◆ **SOURCE RECORDS**
_ _ _ _ _
Definition get_data (data : loc) (state : string) : M loc :=
  df ← load data;
  conds ← lift (conditions df state);
  state_data ← alloc (df_select df conds);
  _ ← for_each (get_data_year state_data state) YEARS;
  mret state_data.

(** The comprehensions of lines 44 and 45. *)
Definition d_results (results : list float) : list float :=
  (fun i => if PrimFloat.ltb i 0 then abs i else 100 - i)%float <$> results.
Definition r_results (results : list float) : list float :=
  (fun i => if PrimFloat.ltb i 0 then 100 + i else i)%float <$> results.

Section float_conversion.
(** Python's [float(s)] on a string, [None] when it raises [ValueError]. *)
Variable float_of_str : string -> option float.

Definition py_float (x : pyval) : result float :=
  match x with
  | VFloat v => Ok v
  | VStr s =>
      match float_of_str s with
      | Some v => Ok v
      | None => Raise ValueError
      end
  | VNone => Raise TypeError
  end.

(** Lines 43 to 46, from the row [results] that line 42 found. *)
Definition series_of_row (results : list pyval) : result (list (list float)) :=
  results ← series_apply py_float (py_suffix 6 results);
  Ok [d_results results; r_results results].

(** [get_results] only reads its table: it takes the table the reference
    names, not the reference. *)
Definition get_results (data : DataFrame) (state : string)
    : result (list (list float)) :=
  c_unit ← df_getitem data "unit";
  results ← py_index (rows (df_select data (series_eq c_unit (VStr state)))) 0;
  series_of_row results.
End float_conversion.

End parsing.

(** ** Python lists indexed by any integer *)

(** The position that the index [i] names in a list of [n] elements: a
    negative index counts from the end, an index outside [-n, n) names
    nothing. *)
Definition py_pos (n : nat) (i : Z) : option nat :=
  if ((0 <=? i) && (i <? Z.of_nat n))%Z then Some (Z.to_nat i)
  else if ((- Z.of_nat n <=? i) && (i <? 0))%Z
       then Some (Z.to_nat (Z.of_nat n + i))
       else None.

(** [l[i]] and [l[i] = x]. *)
Definition py_getitem {A} (l : list A) (i : Z) : result A :=
  match py_pos (length l) i with
  | Some k => py_index l k
  | None => Raise IndexError
  end.

Definition py_setitem {A} (l : list A) (i : Z) (x : A) : result (list A) :=
  match py_pos (length l) i with
  | Some k => Ok (<[k := x]> l)
  | None => Raise IndexError
  end.

(** ** charts.py *)

Module charts.

Definition BLUE : string := "#4389E3".
Definition RED : string := "#CC2F4A".
Definition LIGHT_BLUE : string := "#CBCFDC".
Definition LIGHT_RED : string := "#DEB3B3".
Definition COLORS_D : list string :=
  ["#86B6F2"; "#4389E3"; "#1666CB"; "#0645B4"; "#002B84"].
Definition COLORS_R : list string :=
  ["#E27F90"; "#CC2F4A"; "#D40000"; "#AA0000"; "#800000"].
Definition COLOR_GREY : string := "#D6D6D6".
Definition YEARS : list string :=
  (fun i : Z => pretty i) <$> py_range 2000 2024 4.

(** Line 32 of [draw_map]: the dict comprehension, a later key overwriting an
    earlier equal one. *)
Definition color_map : gmap string string :=
  foldl (fun m i => <[i := i]> m) ∅ (COLORS_D ++ COLORS_R ++ [COLOR_GREY]).

(** The bars and the texts of a chart.  An [Axes] of matplotlib is modelled
    by what [charts.py] reads and writes of it: [ax.patches], the rectangles
    in the order in which they were drawn, and the texts of [ax.text]. *)
Record Rectangle := {
  rect_x : float;
  rect_y : float;
  rect_width : float;
  rect_height : float;
  rect_color : string
}.

Record Axes := {
  patches : list Rectangle;
  texts : list (float * float * string)
}.

(** A [for] loop whose body may raise. *)
Fixpoint for_result {A S} (body : A -> S -> result S) (l : list A) (s : S)
    : result S :=
  match l with
  | [] => Ok s
  | x :: l' => s' ← body x s; for_result body l' s'
  end.

(** Lines 120 to 122 of [create_chart].  The two rows are two list objects,
    so writing to one leaves the other as it is. *)
Definition create_chart_colors (row_number : Z) : result (list (list string)) :=
  for_result (fun i colors =>
      accent ← py_getitem [BLUE; RED] i;
      row ← py_getitem colors i;
      row' ← py_setitem row row_number accent;
      py_setitem colors i row')
    (py_range 0 2 1)
    [replicate 6 LIGHT_BLUE; replicate 6 LIGHT_RED].

Definition add_annot (text : string) (patch_number : Z) (ax : Axes)
    : result Axes :=
  patch ← py_getitem (patches ax) patch_number;
  let width := rect_width patch in
  let height := rect_height patch in
  let x := rect_x patch in
  let y := rect_y patch in
  Ok {| patches := patches ax;
        texts := texts ax ++ [((x + width / 2)%float, (y + height / 2)%float, text)] |}.

Section matplotlib.
(** [ax.barh(y, width, color=color, left=left)] of matplotlib, with [None]
    for a call without [left], and Python's [str(round(v, 2))]. *)
Variable barh :
  list string -> list float -> list string -> option (list float) -> Axes ->
  result Axes.
Variable round2 : float -> string.

(** The loop of [draw_bar_chart] over [enumerate(zip(values, colors))],
    started at index [i]. *)
Fixpoint draw_bar_chart_loop (y : list string) (values : list (list float))
    (pairs : list (list float * list string)) (i : nat) (ax : Axes)
    : result Axes :=
  match pairs with
  | [] => Ok ax
  | (values_, colors_) :: rest =>
      ax' ← match i with
            | O => barh y values_ colors_ None ax
            | S _ =>
                left ← py_getitem values (Z.of_nat i - 1);
                barh y values_ colors_ (Some left) ax
            end;
      draw_bar_chart_loop y values rest (S i) ax'
  end.

Definition draw_bar_chart (y : list string) (values : list (list float))
    (colors : list (list string)) (ax : Axes) : result Axes :=
  draw_bar_chart_loop y values (zip values colors) 0 ax.

(** [create_chart], up to [plt.savefig(name)]: the axes that are saved.  The
    calls on the spines, the ticks and the margins change no bar and no
    text. *)
Definition create_chart (values : list (list float)) (row_number : Z)
    (name : string) : result Axes :=
  let ax := {| patches := []; texts := [] |} in
  colors ← create_chart_colors row_number;
  ax ← draw_bar_chart YEARS values colors ax;
  s0 ← py_getitem values 0;
  v0 ← py_getitem s0 row_number;
  ax ← add_annot ("   " +:+ round2 v0 +:+ "%") row_number ax;
  s1 ← py_getitem values 1;
  v1 ← py_getitem s1 row_number;
  add_annot ("   " +:+ round2 v1 +:+ "%") (row_number + 6) ax.
End matplotlib.

End charts.

(** * The vocabulary of the statements

    What the theorems below say about the code is said with the definitions
    of this part: the order and the exact value of a binary64 number, the
    row test and the recolouring of the state filter, what a command may
    write in the heap, and the example tables. *)

Local Open Scope Z_scope.

(** The rank of a number in the order of [SFcompare]: sign class, then
    exponent, then mantissa, the last two negated for a negative number.
    NaN has no rank. *)
Definition SFrank (x : spec_float) : option (Z * Z * Z) :=
  match x with
  | S754_nan => None
  | S754_infinity true => Some (-2, 0, 0)
  | S754_infinity false => Some (2, 0, 0)
  | S754_zero _ => Some (0, 0, 0)
  | S754_finite true m e => Some (-1, - e, Z.neg m)
  | S754_finite false m e => Some (1, e, Z.pos m)
  end.

(** The lexicographic comparison of two ranks. *)
Definition lex_cmp (p q : Z * Z * Z) : comparison :=
  let '(a, b, c) := p in
  let '(a', b', c') := q in
  match a ?= a' with
  | Eq => match b ?= b' with Eq => c ?= c' | r => r end
  | r => r
  end.

Definition frank (x : float) : option (Z * Z * Z) := SFrank (Prim2SF x).

Definition rank_cmp (p q : option (Z * Z * Z)) : option comparison :=
  match p, q with
  | Some p, Some q => Some (lex_cmp p q)
  | _, _ => None
  end.

(** What [k] right shifts of [m0] have kept: the quotient, and in the two
    bits whether the part shifted out is at least, and whether it is exactly,
    nothing or one half. *)
Definition shr_inv (m0 k : Z) (mrs : shr_record) : Prop :=
  0 <= shr_m mrs /\
  exists rem,
    m0 = shr_m mrs * 2 ^ k + rem /\ 0 <= rem < 2 ^ k /\
    (shr_r mrs = true -> 2 ^ k <= 2 * rem) /\
    (shr_r mrs = false -> 2 * rem < 2 ^ k) /\
    (shr_s mrs = false -> 2 * rem = if shr_r mrs then 2 ^ k else 0).

(** [2^e] in units of [2^-1074], for [e >= -1074]. *)
Definition pow2 (e : Z) : Z := 2 ^ (e + 1074).

(** The exact value of a number in units of [2^-1074]: every exponent of a
    binary64 number is at least -1074, so the value is a whole number of
    units.  Infinities and NaN count as 0; [SFnumber] tells them apart. *)
Definition SFunits (x : spec_float) : Z :=
  match x with
  | S754_finite s m e => cond_Zopp s (Z.pos m * pow2 e)
  | _ => 0
  end.

Definition SFnumber (x : spec_float) : bool :=
  match x with
  | S754_finite _ _ _ | S754_zero _ => true
  | _ => false
  end.

(** The exponent binary64 gives to a number of [x] binary digits. *)
Definition fexp64 (x : Z) : Z := Z.max (x - 53) (-1074).

Definition Funits (x : float) : Z := SFunits (Prim2SF x).
Definition Fnumber (x : float) : bool := SFnumber (Prim2SF x).

(** The number 100: [7036874417766400 * 2^-46]. *)
Definition c100 : spec_float := S754_finite false 7036874417766400 (-46).

Definition unit_den : positive := Z.to_pos (2 ^ 1074).

(** The exact value of a number as a rational; 0 for infinities and NaN. *)
Definition F2Q (x : float) : Q := Funits x # unit_den.

Local Open Scope float_scope.

(** The row test of line 20, on the positions of the three columns. *)
Definition keep (js ji ju : nat) (state : string) (r : list pyval) : bool :=
  (py_eq (cell r js) (VStr state) || py_eq (cell r ji) (VFloat 1))
  && negb (py_eq (cell r ju) (VStr state)).

(** The colour [get_color] gives to a numeric cell. *)
Definition color_of (x : pyval) : pyval :=
  match parsing.get_color_cell x with
  | Ok c => c
  | Raise _ => VNone
  end.

(** One year column of one row after lines 23 to 27. *)
Definition paint (js : nat) (state : string) (r : list pyval) (j : nat)
    : list pyval :=
  <[j := utils.grey_out (cell r js) (color_of (cell r j))
           (VStr state) (VStr utils.COLOR_GREY)]> r.

(** A row after the loop over the year columns at the positions [pos]. *)
Definition recolor (js : nat) (pos : list nat) (state : string)
    (r : list pyval) : list pyval :=
  foldl (paint js state) r pos.

(** A table [get_data] accepts: the three columns it tests and the six year
    columns are there, each row has one cell per column, and the year cells
    are numbers. *)
Record table_ok (df : DataFrame) (js ji ju : nat) (pos : list nat) : Prop := {
  ok_state : col_pos "state" (columns df) = Some js;
  ok_is_state : col_pos "is_state" (columns df) = Some ji;
  ok_unit : col_pos "unit" (columns df) = Some ju;
  ok_years :
    Forall2 (fun y j => col_pos (pretty y) (columns df) = Some j)
      parsing.YEARS pos;
  ok_rows :
    Forall (fun r => length r = length (columns df) /\
                     Forall (fun j => exists v, cell r j = VFloat v) pos)
      (rows df)
}.

(** [m] writes to the object at [l] only, and does not delete it. *)
Definition writes_only {A} (l : loc) (m : M A) : Prop :=
  forall h : heap,
    (forall l', l' <> l -> (m h).2 !! l' = h !! l') /\
    (is_Some (h !! l) -> is_Some ((m h).2 !! l)).

(** Example tables.  Their strings are no numerals, so [float()] raises
    [ValueError] on each of them. *)
Definition no_numerals : string -> option float := fun _ => None.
_ _ _ _ _
◆ **PROBLEM DETAILS**
Identify the lines in the entries that hold "pairs" and return each one.

◆ **SOLUTION FOR THIS PROBLEM**
    (pairs : list (list float * list string)) (i : nat) (ax : Axes)
  match pairs with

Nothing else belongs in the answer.